Goal of the exercise: From the listing below, extract each line containing the string "with".

——

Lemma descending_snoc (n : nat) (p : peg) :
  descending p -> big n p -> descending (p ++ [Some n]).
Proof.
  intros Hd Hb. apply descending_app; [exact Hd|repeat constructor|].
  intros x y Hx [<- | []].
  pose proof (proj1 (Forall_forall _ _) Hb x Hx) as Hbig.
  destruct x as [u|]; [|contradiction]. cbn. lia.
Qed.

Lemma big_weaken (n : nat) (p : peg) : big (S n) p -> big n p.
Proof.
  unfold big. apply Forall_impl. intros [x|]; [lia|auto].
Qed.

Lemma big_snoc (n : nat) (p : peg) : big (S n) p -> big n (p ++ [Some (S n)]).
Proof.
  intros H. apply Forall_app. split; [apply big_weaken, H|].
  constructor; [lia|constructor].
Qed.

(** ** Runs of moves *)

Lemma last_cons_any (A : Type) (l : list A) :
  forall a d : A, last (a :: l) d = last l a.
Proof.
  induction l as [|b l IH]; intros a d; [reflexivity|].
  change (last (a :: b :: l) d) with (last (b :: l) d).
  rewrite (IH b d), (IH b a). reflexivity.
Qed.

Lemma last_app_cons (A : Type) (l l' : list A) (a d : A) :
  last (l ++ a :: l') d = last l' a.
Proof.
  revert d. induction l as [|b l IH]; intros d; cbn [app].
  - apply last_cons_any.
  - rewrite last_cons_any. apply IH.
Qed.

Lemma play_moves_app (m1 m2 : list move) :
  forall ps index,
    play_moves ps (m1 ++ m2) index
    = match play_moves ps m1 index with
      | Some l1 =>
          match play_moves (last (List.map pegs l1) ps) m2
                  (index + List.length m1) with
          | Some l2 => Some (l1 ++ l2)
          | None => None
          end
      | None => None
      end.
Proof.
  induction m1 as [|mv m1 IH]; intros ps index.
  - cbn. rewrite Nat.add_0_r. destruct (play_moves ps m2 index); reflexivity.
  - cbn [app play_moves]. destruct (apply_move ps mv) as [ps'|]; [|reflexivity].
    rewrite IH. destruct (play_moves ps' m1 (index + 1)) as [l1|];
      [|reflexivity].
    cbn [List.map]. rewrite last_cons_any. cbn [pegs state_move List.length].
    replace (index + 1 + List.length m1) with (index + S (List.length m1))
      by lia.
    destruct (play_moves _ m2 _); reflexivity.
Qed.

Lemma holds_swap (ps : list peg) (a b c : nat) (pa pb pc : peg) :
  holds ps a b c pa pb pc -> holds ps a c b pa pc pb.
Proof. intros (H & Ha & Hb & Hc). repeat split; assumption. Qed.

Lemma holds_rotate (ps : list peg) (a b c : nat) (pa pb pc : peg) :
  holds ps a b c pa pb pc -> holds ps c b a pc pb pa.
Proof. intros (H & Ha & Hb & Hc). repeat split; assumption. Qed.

——

Response to the exercise:
  change (last (a :: b :: l) d) with (last (b :: l) d).
    = match play_moves ps m1 index with
                  (index + List.length m1) with
    replace (index + 1 + List.length m1) with (index + S (List.length m1))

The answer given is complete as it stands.